> _Exercise brief_
The line containing "destruct (generate_music_result bpm2tempo" marks where copying starts, so set down that line and each one after it exactly, through the end of the records.

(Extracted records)

(** The run of [generate_music] on tables that generation cannot fail on:
    both tracks are built, and the outcome is that of saving them. *)
Lemma generate_music_result (bpm2tempo : Z -> outcome Z)
    (writable : string -> bool) (length : Z)
    (output_path : string) (tempo t0 : Z) (w : World) :
  standard_durations (self w) ->
  well_formed (transitions_melody (self w)) = true ->
  well_formed (transitions_bass (self w)) = true ->
  valid_table (transitions_melody (self w)) = true ->
  valid_table (transitions_bass (self w)) = true ->
  is_empty (transitions_melody (self w)) && is_empty (transitions_bass (self w))
    = false ->
  bpm2tempo tempo = Returned t0 -> 0 <= t0 <= 16777215 ->
  1 <= length ->
  exists r f,
    two_voice_file f /\ valid_file f
    /\ generate_music bpm2tempo writable length output_path tempo w
       = if writable output_path
         then ({| self := self w;
                  stdout := stdout w ++ skipped_voices (self w)
                            ++ [GeneratedSuccessfully output_path];
                  disk := fun p => if String.eqb p output_path then Some f
                                   else disk w p;
                  rng := r |}, Returned tt)
         else ({| self := self w;
                  stdout := stdout w ++ skipped_voices (self w);
                  disk := disk w; rng := r |}, Raised OSError).
Proof.
  intros Hstd Hwm Hwb Hvm Hvb Hne Ht0 Hrange Hlen.
  assert (Htempo : (0 <=? t0) && (t0 <=? 16777215) = true).
  { apply andb_true_iff. split; apply Z.leb_le; lia. }
  assert (Hhm : Forall (fun e => valid_message e = true)
                  [set_tempo t0; program_change 73 0]).
  { constructor; [exact Htempo|]. constructor; [reflexivity | constructor]. }
  assert (Hhb : Forall (fun e => valid_message e = true)
                  [set_tempo t0; program_change 33 1]).
  { constructor; [exact Htempo|]. constructor; [reflexivity | constructor]. }
  unfold generate_music, bind, gets, lift_outcome, meta_set_tempo,
    skipped_voices.
  rewrite Hne, Ht0, Htempo. unfold ret at 1 2.
  destruct (transitions_melody (self w)) as [|em tm] eqn:Em;
    destruct (transitions_bass (self w)) as [|eb tb] eqn:Eb;
    cbn [is_empty negb andb] in *; try discriminate.
  - destruct (on_track_returns (self w) bass (eb :: tb)
                [set_tempo t0; program_change 33 1] length 40 80
                (printed w SkippingMelodyGeneration))
      as (r & evs & E & Hall & Hok);
      [exact Hstd | lia | lia | lia | cbn; congruence | congruence
      | congruence | discriminate | lia |].
    unfold print, modify, ret. fold (printed w SkippingMelodyGeneration).
    rewrite E.
    exists r, {| tracks := [[set_tempo t0; program_change 73 0];
                            [set_tempo t0; program_change 33 1] ++ evs] |}.
    split; [exists t0, [], evs; repeat split; auto|].
    split.
    { constructor; [exact Hhm|]. constructor; [|constructor].
      apply Forall_app. split; [exact Hhb | exact Hok]. }
    unfold save, modify, raise. destruct (writable output_path);
      cbn [printed self stdout disk rng app]; rewrite ?app_nil_r;
      rewrite <- ?app_assoc; reflexivity.
  - destruct (on_track_returns (self w) melody (em :: tm)
                [set_tempo t0; program_change 73 0] length 30 60 w)
      as (r & evs & E & Hall & Hok);
      [exact Hstd | lia | lia | lia | cbn; congruence | congruence
      | congruence | discriminate | lia |].
    rewrite E. unfold print, modify, ret.
    exists r, {| tracks := [[set_tempo t0; program_change 73 0] ++ evs;
                            [set_tempo t0; program_change 33 1]] |}.
    split; [exists t0, evs, []; repeat split; auto|].
    split.
    { constructor; [apply Forall_app; split; [exact Hhm | exact Hok]|].
      constructor; [exact Hhb | constructor]. }
    unfold save, modify, raise. destruct (writable output_path);
      cbn [printed self stdout disk rng app]; rewrite ?app_nil_r;
      rewrite <- ?app_assoc; reflexivity.
  - destruct (on_track_returns (self w) melody (em :: tm)
                [set_tempo t0; program_change 73 0] length 30 60 w)
      as (r & evs & E & Hall & Hok);
      [exact Hstd | lia | lia | lia | cbn; congruence | congruence
      | congruence | discriminate | lia |].
    rewrite E.
    destruct (on_track_returns (self w) bass (eb :: tb)
                [set_tempo t0; program_change 33 1] length 40 80
                {| self := self w; stdout := stdout w; disk := disk w; rng := r |})
      as (r' & evs' & E' & Hall' & Hok');
      [exact Hstd | lia | lia | lia | cbn; congruence | congruence
      | congruence | discriminate | lia |].
    cbn [self] in E'. rewrite E'. unfold print, modify, ret.
    exists r', {| tracks := [[set_tempo t0; program_change 73 0] ++ evs;
                             [set_tempo t0; program_change 33 1] ++ evs'] |}.
    split; [exists t0, evs, evs'; repeat split; auto|].
    split.
    { constructor; [apply Forall_app; split; [exact Hhm | exact Hok]|].
      constructor; [|constructor].
      apply Forall_app. split; [exact Hhb | exact Hok']. }
    unfold save, modify, raise. destruct (writable output_path);
      cbn [printed self stdout disk rng app]; rewrite ?app_nil_r;
      reflexivity.
Qed.

(** X11. The outcome of [generate_music] is that of saving.  With
    well-formed tables of MIDI note numbers, not both empty, [length >= 1]
    and a tempo for which [bpm2tempo] returns a value of at most three
    bytes (0..16777215, which [MetaMessage] requires), [generate_music]
    builds a two-track container of messages that mido accepts and leaves
    the composer as it was.  If [output_path] can be opened for writing the
    call returns: it has printed one "Skipping" line per empty table and
    then the success line, stored the container at [output_path] and
    changed no other file.  If it cannot, the call raises [OSError] after
    the "Skipping" lines, and no file is changed. *)
Theorem generate_music_outcome (bpm2tempo : Z -> outcome Z)
    (writable : string -> bool) (length : Z)
    (output_path : string) (tempo t0 : Z) (w : World) :
  standard_durations (self w) ->
  well_formed (transitions_melody (self w)) = true ->
  well_formed (transitions_bass (self w)) = true ->
  valid_table (transitions_melody (self w)) = true ->
  valid_table (transitions_bass (self w)) = true ->
  is_empty (transitions_melody (self w)) && is_empty (transitions_bass (self w))
    = false ->
  bpm2tempo tempo = Returned t0 -> 0 <= t0 <= 16777215 ->
  1 <= length ->
  exists w' f,
    fst (generate_music bpm2tempo writable length output_path tempo w) = w'
    /\ self w' = self w
    /\ two_voice_file f /\ valid_file f
    /\ (writable output_path = true ->
        snd (generate_music bpm2tempo writable length output_path tempo w)
          = Returned tt
        /\ stdout w' = stdout w ++ skipped_voices (self w)
                       ++ [GeneratedSuccessfully output_path]
        /\ disk w' output_path = Some f
        /\ (forall p, p <> output_path -> disk w' p = disk w p))
    /\ (writable output_path = false ->
        snd (generate_music bpm2tempo writable length output_path tempo w)
          = Raised OSError
        /\ stdout w' = stdout w ++ skipped_voices (self w)
        /\ disk w' = disk w).
Proof.
  intros Hstd Hwm Hwb Hvm Hvb Hne Ht0 Hrange Hlen.
  destruct (generate_music_result bpm2tempo writable length output_path tempo
              t0 w Hstd Hwm Hwb Hvm Hvb Hne Ht0 Hrange Hlen)
    as (r & f & Htwo & Hvalid & E).
  rewrite E. eexists; exists f. split; [reflexivity|].
  destruct (writable output_path); cbn [fst snd self stdout disk].
  - split; [reflexivity|]. split; [exact Htwo|]. split; [exact Hvalid|].
    split; [|discriminate]. intros _.
    split; [reflexivity|]. split; [reflexivity|].
    rewrite String.eqb_refl. split; [reflexivity|].
    intros p Hp. destruct (String.eqb_spec p output_path); congruence.
  - split; [reflexivity|]. split; [exact Htwo|]. split; [exact Hvalid|].
    split; [discriminate|]. intros _. repeat split; reflexivity.
Qed.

> _Output of the exercise_
  destruct (generate_music_result bpm2tempo writable length output_path tempo
              t0 w Hstd Hwm Hwb Hvm Hvb Hne Ht0 Hrange Hlen)
    as (r & f & Htwo & Hvalid & E).
  rewrite E. eexists; exists f. split; [reflexivity|].
  destruct (writable output_path); cbn [fst snd self stdout disk].
  - split; [reflexivity|]. split; [exact Htwo|]. split; [exact Hvalid|].
    split; [|discriminate]. intros _.
    split; [reflexivity|]. split; [reflexivity|].
    rewrite String.eqb_refl. split; [reflexivity|].
    intros p Hp. destruct (String.eqb_spec p output_path); congruence.
  - split; [reflexivity|]. split; [exact Htwo|]. split; [exact Hvalid|].
    split; [discriminate|]. intros _. repeat split; reflexivity.
Qed.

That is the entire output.